Staying Safe Abroad
Pease follow these important guidelines to help you have the safest study abroad experience possible.
Before you go:
- Be aware that some behaviors that are culturally and legally acceptable and safe in the US may not be safe or legal in your host country (special consideration for LGBT, female, and first time travelers)
- Understand the cultural and political environment you are visiting. How do people in your host country view students from the US? What are people's attitudes on gender, race, sexuality and what are the local laws on these issues?
- As prompted in your UMass Abroad account, register your travel plans with the US State Department’s Smart Traveler Enrollment Program
- Develop a plan with your family in the US for regular contact so that in case of an emergency you can communicate directly about your safety and well-being
While you're abroad:
- Always carry a working cell phone and know who to contact in an emergency
- Keep extra copies of your passport, any visas, medical documentation or prescriptions, all ATM debit or credit cards and insurance cards (front and back) in a safe place in your host country residence
- If possible, travel with companions at all times. Familiarize yourself with your surroundings and refrain from going out at night by yourself
- Know how to ask for help in your host country's language
- Avoid demonstrations or other potentially volatile situations
- Know your limits and do not drink too much
- Don't carry large amounts of cash with you
- Stay alert in crowded environments
- Keep all of your items (baggage, purse, etc) within your sight at all times
- Stay clear of unattended luggage or parcels in airports, train stations, or other public areas
- Keep your room locked
- Report to responsible authorities any suspicious persons loitering around your residence or instructional facilities
- Keep a low profile and try not to make yourself conspicuous by dress or speech
- Use common sense when divulging information about yourself
- Make sure the resident director, host family, or foreign university official who is responsible for your welfare, knows how to contact you in case of an emergency and remain in regular contact with on-site personnel at your foreign location
- Share your schedule and itinerary with on-site personnel whenever you plan on traveling
- Understand that traffic accidents and drowning are the leading causes of death for American students abroad
- If you are swimming while abroad please exercise extreme caution particularly in developing countries where emergency services may not be readily available. Make sure to heed all warning signs or flags especially for riptides. Never swim alone or intoxicated and be clear with others about your swimming abilities.

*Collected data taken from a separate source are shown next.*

(** The frames go back to the kernel one after the other. *)
Fixpoint recycle_frames (start ring_offset : Z) (frames : list AfxdpRxFrame) : XskM unit :=
  match frames with
  | [] => mret tt
  | frame :: frames =>
      update_frame (arx_index frame) (fun m => m <| fm_generation ::= Z.succ |> <| fm_state := FillRing |>);;
      umem ← gets xs_umem;
      fill_write (wrapping_add 32 start ring_offset) (Umem_frame_address umem (arx_index frame));;
      recycle_frames start (wrapping_add 32 ring_offset 1) frames
  end.

Definition AfxdpSocket_recycle_rx_batch (frames : list (option AfxdpRxFrame)) : XskM (list (option AfxdpRxFrame) * result unit AfxdpError) :=
  validated ← AfxdpSocket_validate_receive_handles frames;
  match validated with
  | Err error => mret (frames, Err error)
  | Ok count =>
      if (count =? 0)%nat then mret (frames, Ok tt)
      else if 2 ^ 32 <=? Z.of_nat count then mret (frames, Err XskCorruptRing)
      else
        reserved ← fill_reserve (Z.of_nat count);
        match reserved with
        | Err error => mret (frames, Err error)
        | Ok (start, available) =>
            if negb (available =? Z.of_nat count) then mret (frames, Err XskCorruptRing)
            else
              recycle_frames start 0 (handles frames);;
              fill_submit start (Z.of_nat count);;
              AfxdpSocket_wake_rx_if_needed;;
              mret (replicate (length frames) None, Ok tt)
        end
  end.

(** *** Transmitting *)

(** The last [count] frames of the free list are free. *)
Definition free_checked (self : AfxdpSocket) (count : nat) : bool :=
  forallb (fun index => bool_decide (fm_state <$> xs_frames self !! index = Some FreeTx)) (take count (reverse (xs_tx_free self))).

Fixpoint acquire_frames (count : nat) : XskM (list AfxdpTxFrame) :=
  match count with
  | O => mret []
  | S count =>
      s ← get;
      match last (xs_tx_free s) with
      | None => mret []
      | Some index =>
          modify (fun s => s <| xs_tx_free ::= fun l => take (length l - 1) l |>);;
          update_frame index (fun m => m <| fm_state := AppTx |>);;
          rest ← acquire_frames count;
          mret ({| atx_owner := xs_owner s; atx_index := index; atx_generation := default 0 (fm_generation <$> xs_frames s !! index) |} :: rest)
      end
  end.

Definition AfxdpSocket_acquire_tx_batch (frames : list (option AfxdpTxFrame)) : XskM (list (option AfxdpTxFrame) * result nat AfxdpError) :=
  healthy ← gets AfxdpSocket_check_health;
  match healthy with
  | Err error => mret (frames, Err error)
  | Ok _ =>
      if any_some frames then mret (frames, Err XskOutputSlotOccupied)
      else
        s ← get;
        let count := Nat.min (length frames) (length (xs_tx_free s)) in
        if negb (free_checked s count) then mret (frames, Err XskCorruptRing)
        else
          acquired ← acquire_frames count;
          mret ((Some <$> acquired) ++ drop (length acquired) frames, Ok (length acquired))
  end.

(** Where a transmit frame holds its packet. *)
Definition payload_offset (umem : Umem) (index : nat) : nat := (Umem_frame_base umem index + um_headroom umem + ETHERNET_HEADER_LEN)%nat.

Definition AfxdpSocket_tx_ipv4_buffer (frame : AfxdpTxFrame) (self : AfxdpSocket) : result (list Z) AfxdpError :=
  let? index := ok_or (AfxdpSocket_valid_tx_frame self frame) XskInvalidTransmitFrame in
  Ok (Umem_bytes (xs_umem self) (payload_offset (xs_umem self) index) (xs_maximum_ipv4_packet self)).

(** The caller's writes through the borrowed buffer. *)
Definition AfxdpSocket_tx_ipv4_store (frame : AfxdpTxFrame) (bytes : list Z) (self : AfxdpSocket) : AfxdpSocket :=
  match AfxdpSocket_valid_tx_frame self frame with
  | None => self
  | Some index => self <| xs_umem ::= fun umem => Umem_store (payload_offset umem index) (take (xs_maximum_ipv4_packet self) bytes) umem |>
  end.

Definition AfxdpSocket_validate_tx_packet (packet : TxPacket AfxdpTxFrame) (epoch : Z) : XskM (result unit AfxdpError) :=
  match tx_frame packet with
  | None => mret (Err XskMissingTransmitFrame)
  | Some frame =>
      s ← get;
      match frame_matches s AppTx (tx_key frame) with
      | None => mret (Err XskInvalidTransmitFrame)
      | Some metadata =>
          if fm_seen_epoch metadata =? epoch then mret (Err XskInvalidTransmitFrame)
          else
            update_frame (atx_index frame) (fun m => m <| fm_seen_epoch := epoch |>);;
            mret (let? _ := validate_ipv4_length (tx_length packet) (xs_maximum_ipv4_packet s) in
                  validate_complete_ipv4 (Umem_bytes (xs_umem s) (payload_offset (xs_umem s) (atx_index frame)) (tx_length packet)))
      end
  end.
(** *** Transmitting *)

Lemma acquire_one s i m l :
  xsk_inv s → xs_tx_free s = l ++ [i] → xs_frames s !! i = Some m →
  stepped s (with_frame s i (fun m => m <| fm_state := AppTx |>) l) [(xs_owner s, i, fm_generation m)].
Proof.
  intros Hi Hl Hm. assert (Hs : fm_state m = FreeTx).
  { assert (Hin : i ∈ xs_tx_free s) by (rewrite Hl; set_solver). rewrite (xi_free _ Hi) in Hin. unfold frame_state in Hin. rewrite Hm in Hin. by injection Hin. }
  pose proof (xi_nodup _ Hi) as Hnd. rewrite Hl in Hnd. apply list.NoDup_app in Hnd as (Hnd & Hni & _).
  destruct (xi_frames _ Hi i m Hm) as (Hside & Hgen & Hseen). rewrite Hs in Hside.
  edestruct (move_inv s i m (fun m => m <| fm_state := AppTx |>) l) as [H1 H2]; [done|done|by split|unfold age; cbn; rewrite Hs; cbn; lia|done| |].
  { intros j. case_decide as Hj; [subst; cbn; split; [|done]; intros Hin; set_solver|]. rewrite Hl, elem_of_app, list_elem_of_singleton. tauto. }
  split; [done..|]. split; [apply list.NoDup_singleton|]. intros key ->%list_elem_of_singleton. split; [done|].
  exists m. eexists. cbn. rewrite list_lookup_alter_eq, Hm. split_and!; [done..| |]; unfold age; cbn; rewrite ?Hs; cbn; lia.
Qed.

Lemma wp_acquire_frames count : ∀ s (Q : list AfxdpTxFrame → AfxdpSocket → Prop),
  xsk_inv s → (∀ r s', stepped s s' (tx_key <$> r) → Q r s') → wp (acquire_frames count) Q s.
Proof.
  induction count as [|count IH]; intros s Q Hi HQ; cbn [acquire_frames]; [wp_steps; apply HQ; by apply stepped_refl|].
  wp_steps. destruct (last (xs_tx_free s)) as [i|] eqn:Hlast; [|wp_steps; apply HQ; by apply stepped_refl].
  apply last_Some in Hlast as [l Hl].
  assert (Hin : i ∈ xs_tx_free s) by (rewrite Hl; set_solver). rewrite (xi_free _ Hi) in Hin. unfold frame_state in Hin.
  apply fmap_Some in Hin as (m & Hm & _). unfold update_frame. wp_steps. set (s1 := update_field _ (update_field _ s)).
  assert (Hst1 : stepped s s1 [(xs_owner s, i, fm_generation m)]).
  { change s1 with (with_frame s i (fun m => m <| fm_state := AppTx |>) (take (length (xs_tx_free s) - 1) (xs_tx_free s))).
    assert (Ht : take (length (xs_tx_free s) - 1) (xs_tx_free s) = l) by (rewrite Hl, length_app; apply take_app_length'; cbn; lia).
    rewrite Ht. by apply acquire_one. }
  apply IH; [apply Hst1|]. intros rest s2 Hst2. wp_steps. apply HQ. rewrite Hm. cbn [fmap list_fmap]. unfold tx_key at 1. cbn.
  by eapply (stepped_trans _ _ _ [_]).
Qed.

Lemma wp_acquire_tx_batch s frames (Q : list (option AfxdpTxFrame) * result nat AfxdpError → AfxdpSocket → Prop) :
  xsk_inv s → (∀ r s', stepped s s' (tx_key <$> given r) → Q r s') → wp (AfxdpSocket_acquire_tx_batch frames) Q s.
Proof.
  intros Hi HQ. unfold AfxdpSocket_acquire_tx_batch. wp_steps.
  assert (Herr : ∀ e, Q (frames, Err e) s) by (intros e; apply HQ; by apply stepped_refl).
  destruct (AfxdpSocket_check_health s); [|by wp_steps]. destruct (any_some frames); [by wp_steps|]. wp_steps.
  destruct (free_checked _ _); cbn [negb]; [|by wp_steps]. wp_steps. apply wp_acquire_frames; [done|]. intros r s' Hst. wp_steps.
  apply HQ. by rewrite given_filled.
Qed.

Lemma wp_release_tx_frames frames : ∀ s (Q : unit → AfxdpSocket → Prop),
  xsk_inv s → ready s AppTx (tx_key <$> frames) → Forall renewable (tx_key <$> frames) →
  (∀ s', stepped s s' [] → Q tt s') → wp (release_frames frames) Q s.
Proof.
  induction frames as [|frame frames IH]; intros s Q Hi Hready Hrenew HQ; cbn [release_frames].
  { wp_steps. apply HQ. by apply stepped_refl. }
  rewrite fmap_cons in Hready, Hrenew. apply Forall_cons in Hrenew as [Hr Hrenew].
  destruct (ready_cons _ _ _ _ Hready) as (m & Hm & Hs & Hg & Hrest). cbn in Hm, Hg. unfold renewable in Hr. cbn in Hr.
  unfold update_frame. wp_steps. set (s1 := update_field _ (update_field _ s)).
  assert (Hst1 : stepped s s1 []).
  { apply stepped_moved. apply (move_freed s (atx_index frame) m (fun m => m <| fm_generation ::= Z.succ |> <| fm_state := FreeTx |>));
      [done|done|eapply renewed_ok; [done..|congruence|done]|apply renewed_age|congruence|done]. }
  apply IH; [apply Hst1| |done|].
  - apply Hrest; [done|]. intros j Hj. by apply update_same_owner.
  - intros s2 Hst2. apply HQ. by eapply stepped_then.
Qed.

- Guidelines from Association of Safe International Road Travel (ASIRT) suggest that you select the safest form of transportation possible, avoid late night road travel in countries with poor safety records and/or mountainous terrain, be aware of any seasonal conditions or local holidays that might affect traffic. As a pedestrian, make sure you are aware of the traffic patterns in your host country, always be alert at intersections, wear reflective clothing if jogging, and do not hitchhike. As a passenger, make sure never to ride with driver that appears intoxicated, always ride in the back seat of a taxi and always wear a seatbelt when possible.